WHAT TO PRODUCE
Given the records below, would you repeat exactly the lines that begin at the one containing "write (Message_findByIdAndDelete s" and end at the one containing "ValidationError = true", inclusive?

EXERCISE MATERIAL
Definition addMember (s : Store) (userId groupId : string) : Run GroupDoc :=
  catch
    (user ← awaited (User_findById s userId);
     match user with
     | None => raise (new_NotFoundError "User not found" "USER_NOT_FOUND")
     | Some _ =>
         group ← awaited (Group_findById s groupId);
         match group with
         | None => raise (new_NotFoundError "Group not found" "GROUP_NOT_FOUND")
         | Some group =>
             let isMember := existsb (is_user userId) (members group) in
             if isMember then
               raise (new_ConflictError
                        "User is already a member of this group"
                        "ALREADY_MEMBER")
             else if negb (memberLimit group =? 0)%Z
                     && (memberLimit group
                         <=? Z.of_nat (length (members group)))%Z then
               raise (new_ValidationError
                        "Group has reached maximum member capacity"
                        (VStr "GROUP_FULL"))
             else
               (* [group.members.push({ user: userId })]: the schema gives
                  the status [active] and the time of the call *)
               group_save s
                 (set_members group
                    (members group ++
                     [{| user := userId; status := active;
                         joinedAt := now s;
                         lastBannedAt := None; banReason := None |}]))
         end
     end)
    (fun error =>
       if instanceof error NotFoundError
          || instanceof error ValidationError
          || instanceof error ConflictError then
         raise error
       else
         raise (new_InternalError "Group service error")).

Definition removeMember (s : Store) (userId groupId requesterId : string)
    : Run GroupDoc :=
  catch
    (group ← awaited (Group_findById s groupId);
     match group with
     | None => raise (new_NotFoundError "Group not found" "GROUP_NOT_FOUND")
     | Some group =>
         let isOwner := bool_decide (owner group = requesterId) in
         let isSelfRemoval := bool_decide (userId = requesterId) in
         if negb isOwner && negb isSelfRemoval then
           raise (new_AuthorizationError
                    "You do not have permission to remove this member"
                    "REMOVE_MEMBER_UNAUTHORIZED")
         else if bool_decide (userId = owner group)
                 && (1 <? length (members group))%nat then
           raise (new_ValidationError
                    "Group owner cannot leave while other members exist. Transfer ownership first."
                    (VStr "OWNER_CANNOT_LEAVE"))
         else
           (* [memberIndex === -1] *)
           if negb (existsb (is_user userId) (members group)) then
             raise (new_NotFoundError "User is not a member of this group"
                                      "NOT_A_MEMBER")
           else
             group_save s
               (set_members group
                  (List.filter (fun member => negb (is_user userId member))
                               (members group)))
     end)
    (fun error =>
       if instanceof error NotFoundError
          || instanceof error ValidationError
          || instanceof error AuthorizationError then
         raise error
       else
         raise (new_InternalError "Group service error")).

Definition transferOwnership (s : Store)
    (currentOwnerId newOwnerId groupId : string) : Run GroupDoc :=
  catch
    (group ← awaited (Group_findById s groupId);
     match group with
     | None => raise (new_NotFoundError "Group not found" "GROUP_NOT_FOUND")
     | Some group =>
         if negb (bool_decide (owner group = currentOwnerId)) then
           raise (new_AuthorizationError
                    "Only the current owner can transfer ownership"
                    "NOT_GROUP_OWNER")
         else
           let isNewOwnerMember :=
             existsb (fun member => is_user newOwnerId member
                                    && has_status active member)
                     (members group) in
           if negb isNewOwnerMember then
             raise (new_ValidationError
                      "New owner must be a current active member of the group"
                      (VStr "NEW_OWNER_NOT_MEMBER"))
           else
             group_save s (set_owner group newOwnerId)
     end)
    (fun error =>
       if instanceof error NotFoundError
          || instanceof error ValidationError
          || instanceof error AuthorizationError then
         raise error
       else
         raise (new_InternalError "Group service error")).

End GroupMembers.

(** ** [src/services/messageService.js]: deleting a message *)

Module MessageDeletion.

Import GroupDocument DocumentStore.

Definition deleteMessage (s : Store) (userId messageId : string)
    : Run Confirmation :=
  catch
    (message ← awaited (Message_findById s messageId);
     match message with
     | None => raise (new_NotFoundError "Message not found" "MESSAGE_NOT_FOUND")
     | Some message =>
         let isSender := bool_decide (MessageModel.sender message = userId) in
         (if negb isSender then
            group ← awaited (Group_findById s (MessageModel.group message));
            match group with
            | None =>
                raise (new_AuthorizationError
                         "Only the message sender or group owner can delete a message"
                         "DELETE_UNAUTHORIZED")
            | Some group =>
                (* [group.ownerId.toString()]: the schema has [owner] and
                   no [ownerId], so this reads a property of
                   [undefined] *)
                raise (new_Error TypeError
                         "Cannot read properties of undefined (reading 'toString')")
            end
          else mret tt);;
         write (Message_findByIdAndDelete s messageId) (Message_deleted messageId);;
         mret {| confirmed := true;
                 confirmation := "Message deleted successfully" |}
     end)
    (fun error =>
       if instanceof error NotFoundError
          || instanceof error AuthorizationError then
         raise error
       else if String.eqb (Errors.name error) "MongoError"
               || String.eqb (Errors.name error) "MongooseError" then
         raise (new_InternalError ("Database error: " +:+ Errors.message error))
       else
         raise (new_InternalError
                  ("Message service error: " +:+ Errors.message error))).

End MessageDeletion.

(** What the membership functions of the group service throw: one of the
    errors they raise themselves, or the [InternalError] of their [catch]. *)
Definition group_service_failure (e : ErrorObj) : Prop :=
  instanceof e NotFoundError = true
  ∨ instanceof e ValidationError = true
  ∨ instanceof e AuthorizationError = true
  ∨ instanceof e ConflictError = true
  ∨ e = new_InternalError "Group service error".

(** ** A group document used to exercise the statements *)

Module Sample.

Import GroupDocument DocumentStore.

Definition entry (u : string) (s : MemberStatus) (t : Z) : MemberDoc :=
  {| user := u; status := s; joinedAt := t;
     lastBannedAt := None; banReason := None |}.

(** The document of [g1]: alice owns the group, bob is active, carol is
    pending; the cooldown is the default of 48 hours. *)
Definition doc : GroupDoc :=
  {| owner := "a1";
     members := [entry "a1" active 1000%Z; entry "b2" active 2000%Z;
                 entry "c3" pending 3000%Z];
     cooldownPeriod := 48%Z;
     createdAt := Some 1000%Z;
     memberLimit := 100%Z |}.

(** A group of alice alone. *)
Definition solo : GroupDoc :=
  {| owner := "a1";
     members := [entry "a1" active 1000%Z];
     cooldownPeriod := 48%Z;
     createdAt := Some 1000%Z;
     memberLimit := 100%Z |}.

(** A message of bob in [g1]. *)
Definition m1 : MessageModel.Message :=
  {| MessageModel._id := "m1"; MessageModel.group := "g1";
     MessageModel.sender := "b2"; MessageModel.content := "hi";
     MessageModel.encryptedContent := "c2VjcmV0";
     MessageModel.iv := "00112233445566778899aabbccddeeff";
     MessageModel.algorithm := "aes-128-cbc";
     MessageModel.keyVersion := 1;
     MessageModel.timestamp := "2024-05-01T10:00:00.000Z" |}.

(** A store with the groups [g1] and [g2], the user dave and the message
    [m1], that takes every write. *)
Definition store : Store :=
  {| User_findById := fun userId =>
       if String.eqb userId "d4"
       then Return (Some {| userId := "d4"; email := "dave@example.com" |})
       else Return None;
     Group_findById := fun groupId =>
       if String.eqb groupId "g1" then Return (Some doc)
       else if String.eqb groupId "g2" then Return (Some solo)
       else Return None;
     Group_save := fun _ => None;
     Group_findByIdAndDelete := fun _ => None;
     Message_findById := fun messageId =>
       if String.eqb messageId "m1" then Return (Some m1) else Return None;
     Message_findByIdAndDelete := fun _ => None;
     now := 5000%Z |}.

(** The collaborators of [Scenario], with a store that answers with the
    JSON of [doc] for [g1]. *)
Definition collab : Collab :=
  {| Group_findById_populate := fun groupId =>
       if String.eqb groupId "g1" then Return (Some (toJSON "g1" doc))
       else Return None;
     Gateway.Group_findById := Gateway.Group_findById Scenario.collab;
     cipher := cipher Scenario.collab;
     Message_save := Message_save Scenario.collab;
     verifyToken := verifyToken Scenario.collab;
     Gateway.now := Gateway.now Scenario.collab |}.

End Sample.

(** ** The listeners as Socket.io calls them

    [socket.on(event, handler)] calls the handler with what the client
    sent with the event: [data], an object or [null], and [callback], the
    acknowledgement function, which is [undefined] when the client passed
    none.  A client that passes the function alone makes it the first
    argument: [data] is then an object without any of the fields and
    [callback] is [undefined].

    The handlers of [PresenceHandlers] and [MessageHandlers] above are
    these listeners for a request that carries an object and an
    acknowledgement function. *)

Module Listeners.

Import PresenceHandlers.

Record Request := {
  (** [data]: the object the client sent, [None] for [null] *)
  payload : option Payload;
  (** whether [callback] is a function *)
  ack : bool;
}.

(** [const { groupId, ... } = data]: a TypeError when [data] is [null]. *)
Definition destructure (property : string) (data : option Payload) : M Payload :=
  match data with
  | Some p => mret p
  | None =>
      throw (new_Error TypeError
               ("Cannot destructure property '" +:+ property
                +:+ "' of 'data' as it is null."))
  end.

(** [callback(r)]: a TypeError when [callback] is [undefined]. *)
Definition call (ack : bool) (r : Response) : M unit :=
  if ack then Gateway.callback r
  else throw (new_Error TypeError "callback is not a function").

(** [handleError(error, defaultMessage, callback)] *)
Definition handleError (error : ErrorObj) (defaultMessage : string)
    (callback : Response → M unit) : M unit :=
  if instanceof error NotFoundError then
    callback (failure (Errors.message error) (Errors.get error "code"))
  else if instanceof error ValidationError then
    callback {| success := false; message := Some (Errors.message error);
                error := Errors.get error "code"; data := None;
                details := Errors.get error "details" |}
  else if instanceof error AuthorizationError then
    callback (failure (Errors.message error) (Errors.get error "code"))
  else
    callback (failure (if String.eqb defaultMessage ""
                       then "An error occurred" else defaultMessage)
                      (Some (VStr "INTERNAL_ERROR"))).

Definition handleSendMessage (socket : Socket) (req : Request) : M unit :=
  let callback := call (ack req) in
  try_catch
    (data ← destructure "groupId" (payload req);
     u ← socket_user socket;
     let userId := userId u in
     if negb (truthy (groupId data)) || negb (truthy (content data)) then
       callback (failure "Group ID and message content are required"
                         (Some (VStr "INVALID_INPUT")))
     else
       let groupId := str (groupId data) in
       let content := str (content data) in
       try_catch
         (group ← GroupService.getGroupById groupId;
          let isMember :=
            existsb (fun member =>
                       bool_decide (GroupModel.user member = userId) &&
                       bool_decide (GroupModel.status member = active))
                    (members group) in
          if negb isMember then
            callback (failure "You are not a member of this group"
                              (Some (VStr "NOT_GROUP_MEMBER")))
          else
            message ← MessageService.sendMessage userId groupId content;
            socket_to_emit socket (group_room groupId) (message_new true message);;
            callback {| success := true;
                        Wire.message := Some "Message sent successfully";
                        error := None;
                        data := Some (message_data message);
                        details := None |})
         (fun error =>
            if instanceof error NotFoundError then
              callback (failure "Group not found" (Some (VStr "GROUP_NOT_FOUND")))
            else throw error))
    (fun error => handleError error "Error sending message" callback).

EXERCISE RESPONSE
         write (Message_findByIdAndDelete s messageId) (Message_deleted messageId);;
         mret {| confirmed := true;
                 confirmation := "Message deleted successfully" |}
     end)
    (fun error =>
       if instanceof error NotFoundError
          || instanceof error AuthorizationError then
         raise error
       else if String.eqb (Errors.name error) "MongoError"
               || String.eqb (Errors.name error) "MongooseError" then
         raise (new_InternalError ("Database error: " +:+ Errors.message error))
       else
         raise (new_InternalError
                  ("Message service error: " +:+ Errors.message error))).

End MessageDeletion.

(** What the membership functions of the group service throw: one of the
    errors they raise themselves, or the [InternalError] of their [catch]. *)
Definition group_service_failure (e : ErrorObj) : Prop :=
  instanceof e NotFoundError = true
  ∨ instanceof e ValidationError = true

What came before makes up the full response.